The actions focused on the deteriorating condition of public health care in the province caused by the austerity agenda of the rich and carried out by the Wynne Liberals. The participants denounced the ongoing privatization of public health care, cuts to services aimed at balancing health care budgets, and the creation of a health care crisis in Ontario to justify further privatization in the name of efficiency and accountability.

Natalie Mehra, the Executive Director of the OHC, pointed out that after nine consecutive years of Liberal under-funding, privatization and cuts to services, Ontario has the dubious distinction of having the lowest per capita investments in health care of all the provinces and territories. She demanded that funding be restored so that Ontarians can have access to highest quality health care where and when they need it.

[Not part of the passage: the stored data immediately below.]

(* ===== verification/Providers.v ===== *)
(** * Package providers: the fallback chain; package mock: the scripted provider

    [providers/fallback.go] and [mock/llm.go]. The vendor clients are in
    [OpenAI.v] and [Anthropic.v]. *)

From S2P Require Import Prelude GoLang Core Utf8 World Interfaces.
From stdpp Require Import base gmap strings list.

#[local] Open Scope go_scope.

(** ** providers/fallback.go *)

Record FallbackChainProvider (E : Type) := mkFallbackChainProvider { Chain : list (LLMProvider E) }.

Arguments mkFallbackChainProvider {E}.
Arguments Chain {E} f.

Definition NewFallbackChainProvider {E} (chain : list (LLMProvider E)) : FallbackChainProvider E :=
  mkFallbackChainProvider chain.

Definition Fallback_ModelInfo {E} (f : FallbackChainProvider E) : ModelInfo :=
  match Chain f with
  | p :: _ => llm_ModelInfo p
  | [] => mkModelInfo "fallback-chain-empty" 0%Z 0%Z false
  end.

(** The type assertion of [err] to an agent error of the fatal category: the error itself,
    not the chain it wraps. *)
Definition is_fatal (err : error) : bool :=
  match assert_AgentError err with
  | Some ae => bool_decide (ae_Category ae = ErrCategoryFatal)
  | None => false
  end.

(** [fmt.Errorf("fallback chain exhausted: %w", lastErr)], with the text of the
    operation; the verb prints a nil error as a bad argument. *)
Definition exhausted (what : string) (lastErr : option error) : error :=
  match lastErr with
  | Some e => ErrWrap (what +:+ ": " +:+ Error e) e
  | None => ErrNew (what +:+ ": %!w(<nil>)")
  end.

Section fallback.
Context {E : Type}.

(** The loop of [Generate] and of [GenerateStream], over the call of a provider. *)
Fixpoint try_chain {A} (call : LLMProvider E -> M E (option A * option error)) (what : string)
    (chain : list (LLMProvider E)) (lastErr : option error) : M E (option A * option error) :=
  match chain with
  | [] => ret (None, Some (exhausted what lastErr))
  | provider :: rest =>
      let* (resp, err) := call provider in
      match err with
      | None => ret (resp, None)
      | Some e => if is_fatal e then ret (None, Some e) else try_chain call what rest (Some e)
      end
  end.

Definition Fallback_Generate (f : FallbackChainProvider E) (ctx : context) (state : loc) :
    M E (option LLMResponse * option error) :=
  try_chain (fun p => llm_Generate p ctx state) "fallback chain exhausted" (Chain f) None.

Definition Fallback_GenerateStream (f : FallbackChainProvider E) (ctx : context) (state : loc) :
    M E (option TokenStream * option error) :=
  try_chain (fun p => llm_GenerateStream p ctx state) "fallback chain stream exhausted" (Chain f) None.

Definition Fallback (f : FallbackChainProvider E) : LLMProvider E :=
  mkLLMProvider (Fallback_ModelInfo f) (Fallback_Generate f) (Fallback_GenerateStream f).
End fallback.

(** ** mock/llm.go *)

Definition ErrNoMoreMockResponses : error := ErrNew "no more mock responses available".

(** [CallsHistory] holds the pointers, latest last. *)
Record MockLLMProvider := mkMockLLMProvider {
  ml_Responses : list LLMResponse;
  ml_Fallback : option LLMResponse;
  ml_currentIndex : nat;
  ml_CallsHistory : list loc;
}.

Definition NewMockLLMProvider (responses : list LLMResponse) (fallback : option LLMResponse) :
    MockLLMProvider := mkMockLLMProvider responses fallback 0 [].

Definition Mock_ModelInfo : ModelInfo := mkModelInfo "mock-llm" 4096%Z 1024%Z true.

(** What [Generate] does to the provider, and its answer. *)
Definition mock_next (state : loc) (m : MockLLMProvider) :
    (option LLMResponse * option error) * MockLLMProvider :=
  let history := ml_CallsHistory m ++ [state] in
  match ml_Responses m !! ml_currentIndex m with
  | Some resp =>
      ((Some resp, None),
       mkMockLLMProvider (ml_Responses m) (ml_Fallback m) (S (ml_currentIndex m)) history)
  | None =>
      (match ml_Fallback m with
       | Some resp => (Some resp, None)
       | None => (None, Some ErrNoMoreMockResponses)
       end,
       mkMockLLMProvider (ml_Responses m) (ml_Fallback m) (ml_currentIndex m) history)
  end.

(** What the goroutine of [GenerateStream] sends for a part: a delta for each rune
    of a text, one with the name of the tool for a call. [None] is the dereference
    of a call that is nil. *)
Definition part_deltas (p : Part) : option (list TokenDelta) :=
  if bool_decide (part_Type p = PartTypeText) then
    Some (mkTokenDelta DeltaTypeText <$> runes (part_Text p))
  else if bool_decide (part_Type p = PartTypeToolCall) then
    (fun c => [mkTokenDelta DeltaTypeToolCall (tc_ToolName c)]) <$> part_ToolCall p
  else Some [].

(** The sends, each in a [select] with [ctx.Done()], and the final one. *)
Fixpoint emit (i : nat) (items : list TokenDelta) : TokenStream := fun poll =>
  match items with
  | [] => ([mkTokenDelta DeltaTypeDone ""], None)
  | d :: rest =>
      match poll i with
      | Some err => ([], Some err)
      | None => let (ds, err) := emit (S i) rest poll in (d :: ds, err)
      end
  end.

(** The stream of a response; the panic of the goroutine is raised at once. *)
Definition stream_of (resp : LLMResponse) : option TokenStream :=
  (fun l => emit 0 (concat l)) <$> all_some (part_deltas <$> msg_Parts (lr_Message resp)).

Section mock.
Context {E : Type} `{!Has MockLLMProvider E}.

Definition Mock_Generate (ctx : context) (state : loc) : M E (option LLMResponse * option error) :=
  m <- get (T := MockLLMProvider) ;;
  put (mock_next state m).2 ;;
  ret (mock_next state m).1.

Definition Mock_GenerateStream (ctx : context) (state : loc) : M E (option TokenStream * option error) :=
  m <- get (T := MockLLMProvider) ;;
  put (mock_next state m).2 ;;
  match (mock_next state m).1 with
  | (Some resp, _) => s <- deref (stream_of resp) ;; ret (Some s, None)
  | (None, err) => ret (Some (fun _ => ([], err)), None)
  end.

Definition Mock : LLMProvider E := mkLLMProvider Mock_ModelInfo Mock_Generate Mock_GenerateStream.
End mock.

(** ** Reference definitions *)

(** The providers of [chain] are called in turn from [w] and each answers an
    error that is not fatal; [errs] are the errors. *)
Inductive all_fail {E A} (call : LLMProvider E -> M E (option A * option error)) :
    World E -> list (LLMProvider E) -> list error -> World E -> Prop :=
  | fail_none w : all_fail call w [] [] w
  | fail_next w p chain resp e w1 errs w2 :
      call p w = (Ret (resp, Some e), w1) -> is_fatal e = false ->
      all_fail call w1 chain errs w2 ->
      all_fail call w (p :: chain) (e :: errs) w2.

(** [r] is the answer of a fallback over [chain] from [w]. *)
Definition falls_back {E A} (call : LLMProvider E -> M E (option A * option error)) (what : string)
    (chain : list (LLMProvider E)) (w : World E) (r : outcome (option A * option error) * World E) : Prop :=
  exists tried errs w1, all_fail call w tried errs w1 /\
    ((chain = tried /\ r = (Ret (None, Some (exhausted what (last errs))), w1)) \/
     exists p rest resp err w2, chain = tried ++ p :: rest /\ call p w1 = (Ret (resp, err), w2) /\
       ((err = None /\ r = (Ret (resp, None), w2)) \/
        (exists id cause after, err = Some (ErrAgent ErrCategoryFatal id cause after) /\
           r = (Ret (None, err), w2)))).

(** [n] calls of a scripted provider, one after the other. *)
Fixpoint mock_calls (states : list loc) (m : MockLLMProvider) :
    list (option LLMResponse * option error) * MockLLMProvider :=
  match states with
  | [] => ([], m)
  | s :: rest => let (r, m') := mock_next s m in
                 let (rs, m'') := mock_calls rest m' in (r :: rs, m'')
  end.

(** ** Lemmas *)

Lemma is_fatal_iff e :
  is_fatal e = true <-> exists id cause after, e = ErrAgent ErrCategoryFatal id cause after.
Proof.
  unfold is_fatal. destruct e as [m|m c|k id cause after]; simpl; [naive_solver..|].
  rewrite bool_decide_eq_true. naive_solver.
Qed.

Lemma try_chain_spec {E A} (call : LLMProvider E -> M E (option A * option error)) what chain lastErr w :
  (forall p w, p ∈ chain -> exists r w', call p w = (Ret r, w')) ->
  exists tried errs w1, all_fail call w tried errs w1 /\
    ((chain = tried /\
      try_chain call what chain lastErr w
        = (Ret (None, Some (exhausted what (last (option_list lastErr ++ errs)))), w1)) \/
     exists p rest resp err w2, chain = tried ++ p :: rest /\ call p w1 = (Ret (resp, err), w2) /\
       ((err = None /\ try_chain call what chain lastErr w = (Ret (resp, None), w2)) \/
        (exists e, err = Some e /\ is_fatal e = true /\
           try_chain call what chain lastErr w = (Ret (None, Some e), w2)))).
Proof.
  revert lastErr w. induction chain as [|p chain IH]; intros lastErr w Hret.
  - exists [], [], w. split; [constructor|]. left. split; [done|]. by destruct lastErr.
  - destruct (Hret p w) as ([resp err] & w1 & Hp); [by left|]. cbn [try_chain].
    destruct err as [e|]; [destruct (is_fatal e) eqn:Hf|].
    + exists [], [], w. split; [constructor|]. right. exists p, chain, resp, (Some e), w1.
      split_and!; [done | done | right]. exists e. split_and!; [done..|].
      rewrite (bind_Ret _ _ _ _ _ Hp). simpl. by rewrite Hf.
    + destruct (IH (Some e) w1) as (tried & errs & w2 & Hall & Hor); [set_solver|].
      exists (p :: tried), (e :: errs), w2. split; [by econstructor|].
      assert (Hrun : try_chain call what (p :: chain) lastErr w
                     = try_chain call what chain (Some e) w1).
      { cbn [try_chain]. rewrite (bind_Ret _ _ _ _ _ Hp). by rewrite Hf. }
      cbn [try_chain] in Hrun. rewrite Hrun. destruct Hor as [[-> Hx]|Hx].
      * left. split; [done|]. rewrite Hx. simpl. by destruct lastErr.
      * right. destruct Hx as (q & rest & r & er & w3 & -> & Hq & Hx).
        by exists q, rest, r, er, w3.
    + exists [], [], w. split; [constructor|]. right. exists p, chain, resp, None, w1.
      split_and!; [done | done | left]. split; [done|]. by rewrite (bind_Ret _ _ _ _ _ Hp).
Qed.

Lemma try_chain_falls_back {E A} (call : LLMProvider E -> M E (option A * option error)) what chain w :
  (forall p w, p ∈ chain -> exists r w', call p w = (Ret r, w')) ->
  falls_back call what chain w (try_chain call what chain None w).
Proof.
  intros Hret. destruct (try_chain_spec call what chain None w Hret) as (tried & errs & w1 & Hall & Hor).
  exists tried, errs, w1. split; [done|]. destruct Hor as [[Hc Hx]|Hx]; [by left|].
  right. destruct Hx as (p & rest & resp & err & w2 & Hc & Hp & Hx).
  exists p, rest, resp, err, w2. split_and!; [done..|].
  destruct Hx as [?|(e & -> & (id & cause & after & ->)%is_fatal_iff & Hx)]; [by left|].
  right. by exists id, cause, after.
Qed.

(** A stream that nobody cancels delivers every item and ends with the final delta. *)
Lemma emit_all i items poll :
  (forall i, poll i = None) -> emit i items poll = (items ++ [mkTokenDelta DeltaTypeDone ""], None).
Proof.
  intros Hp. revert i. induction items as [|d items IH]; intros i; simpl; [done|]. by rewrite Hp, IH.
Qed.

Lemma mock_calls_from states m :
  (mock_calls states m).1 =
  imap (fun i _ => match ml_Responses m !! (ml_currentIndex m + i) with
                   | Some r => (Some r, None)
                   | None => match ml_Fallback m with
                             | Some r => (Some r, None)
                             | None => (None, Some ErrNoMoreMockResponses)
                             end
                   end) states
  /\ ml_CallsHistory (mock_calls states m).2 = ml_CallsHistory m ++ states.
Proof.
  revert m. induction states as [|s states IH]; intros m; simpl; [by rewrite app_nil_r|].
  rewrite Nat.add_0_r. destruct (mock_next s m) as [r m'] eqn:Hm.
  destruct (IH m') as [IH1 IH2]. destruct (mock_calls states m') as [rs m'']. simpl in *. subst rs.
  unfold mock_next in Hm. rewrite IH2. destruct (ml_Responses m !! ml_currentIndex m) as [x|] eqn:Hi;
    injection Hm as <- <-; simpl; rewrite <- app_assoc; (split; [|done]); f_equal; apply imap_ext;
    intros i y _; simpl; [by rewrite <- plus_n_Sm|].
  apply lookup_ge_None in Hi. rewrite !lookup_ge_None_2 by lia. done.
Qed.

(** ** Properties *)

(** The chain falls back in order. When the providers answer, the chain calls
    them from the first on, each in the world the previous ones left, as long as
    they fail with an error that is not fatal, and no provider after the one that
    decides: the first success is the answer, a fatal agent error is handed on
    as it is, and when every provider failed the answer wraps the last error.
    This holds of a generation and of a stream. An error that only wraps a fatal
    one does not stop the chain. *)
Theorem Fallback_order {E} (f : FallbackChainProvider E) (ctx : context) (state : loc) (w : World E) :
  (forall p w, p ∈ Chain f -> (exists r w', llm_Generate p ctx state w = (Ret r, w')) /\
     exists r w', llm_GenerateStream p ctx state w = (Ret r, w')) ->
  falls_back (fun p => llm_Generate p ctx state) "fallback chain exhausted" (Chain f) w
    (Fallback_Generate f ctx state w) /\
  falls_back (fun p => llm_GenerateStream p ctx state) "fallback chain stream exhausted" (Chain f) w
    (Fallback_GenerateStream f ctx state w) /\
  forall msg e, is_fatal (ErrWrap msg e) = false.
Proof.
  intros Hret. split_and!; [apply try_chain_falls_back; intros; by apply Hret..|done].
Qed.

(** The scripted provider replays its script: the [i]-th call answers the
    [i]-th response, the calls past the end answer the fallback or, without one,
    the error; every call is recorded, in order. *)
Theorem Mock_replays (responses : list LLMResponse) (fallback : option LLMResponse)
    (states : list loc) :
  let run := mock_calls states (NewMockLLMProvider responses fallback) in
  length run.1 = length states /\
  (forall i, i < length states ->
     run.1 !! i = Some (match responses !! i, fallback with
                        | Some r, _ | None, Some r => (Some r, None)
                        | None, None => (None, Some ErrNoMoreMockResponses)
                        end)) /\
  ml_CallsHistory run.2 = states.
Proof.
  destruct (mock_calls_from states (NewMockLLMProvider responses fallback)) as [H1 H2].
  simpl. rewrite H1, H2. split_and!; [by rewrite length_imap | | done].
  intros i Hi. rewrite list_lookup_imap. apply lookup_lt_is_Some_2 in Hi as [x ->]. simpl.
  by destruct (responses !! i), fallback.
Qed.

(** ** Witnesses *)

Definition demo_world : World unit :=
  mkWorld [] (mkOracle (fun _ => 0%Z) (fun _ => float_of_Z 0) (fun _ => "") (fun _ => None) 0 []) tt.

Definition answering {E} (r : option LLMResponse * option error) : LLMProvider E :=
  mkLLMProvider Mock_ModelInfo (fun _ _ => ret r) (fun _ _ => ret (Some (emit 0 []), r.2)).

Definition demo_response : LLMResponse :=
  mkLLMResponse (message RoleAssistant [text_part "hi"]) (mkTokenUsage 1%Z 1%Z 2%Z) "stop".

Definition demo_chain : FallbackChainProvider unit :=
  NewFallbackChainProvider [answering (None, Some (ErrNew "down"));
    answering (Some demo_response, None); answering (None, None)].

Lemma Fallback_order_witness :
  falls_back (fun p => llm_Generate p Background 0) "fallback chain exhausted" (Chain demo_chain) demo_world
    (Ret (Some demo_response, None), demo_world) /\
  forall msg e, is_fatal (ErrWrap msg e) = false.
Proof.
  assert (H : forall p w, p ∈ Chain demo_chain ->
    (exists r w', llm_Generate p Background 0 w = (Ret r, w')) /\
    exists r w', llm_GenerateStream p Background 0 w = (Ret r, w')).
  { intros p w Hp. repeat (apply elem_of_cons in Hp as [->|Hp]; [split; by eexists _, _|]).
    by apply elem_of_nil in Hp. }
  destruct (Fallback_order demo_chain Background 0 demo_world H) as (H1 & _ & H3).
  split; [exact H1 | exact H3].
Defined.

A "parade of shame" followed her intervention which showed the extent of the cuts to health care in various communities across the province and the consequences to the people living there. People are having to wait longer and longer for surgery including for critical surgery; patients are discharged from surgical wards as soon as possible and families are being burdened with their care; and in smaller communities like New Liskeard people are having to travel to larger centres to get the appropriate medical treatment. These and all other violations of the rights of Ontarians to health care were highlighted and opposed.

Chris Buckley, President of the OFL noted that the Liberals and their austerity agenda have caused great damage to the people of the province by creating insecurity for all the working people. The wrecking of the manufacturing sector, the loss of good jobs, the rise of seasonal and part-time work, the loss of pensions and benefits and the brutal prospects facing young workers are matters of concern for the labour movement and the whole society, he pointed out. Buckley called on the participants to continue to organize and hold the Wynne Liberals accountable, pledging that the OFL will lead this opposition.

Carol Baker, Co-Chair of the Ontario Common Front, called on everyone to step up the political fight for "the Ontario we want" and bring an end to the austerity agenda of the Liberal government. This agenda has resulted in a small group of rich doing very well at the expense of the well-being of the working people, she noted. This situation is unacceptable and unsustainable, Baker said. She called on everyone to step up the fight for health care, good jobs, living wages and working conditions and other basic rights that will uphold the security and dignity of working people.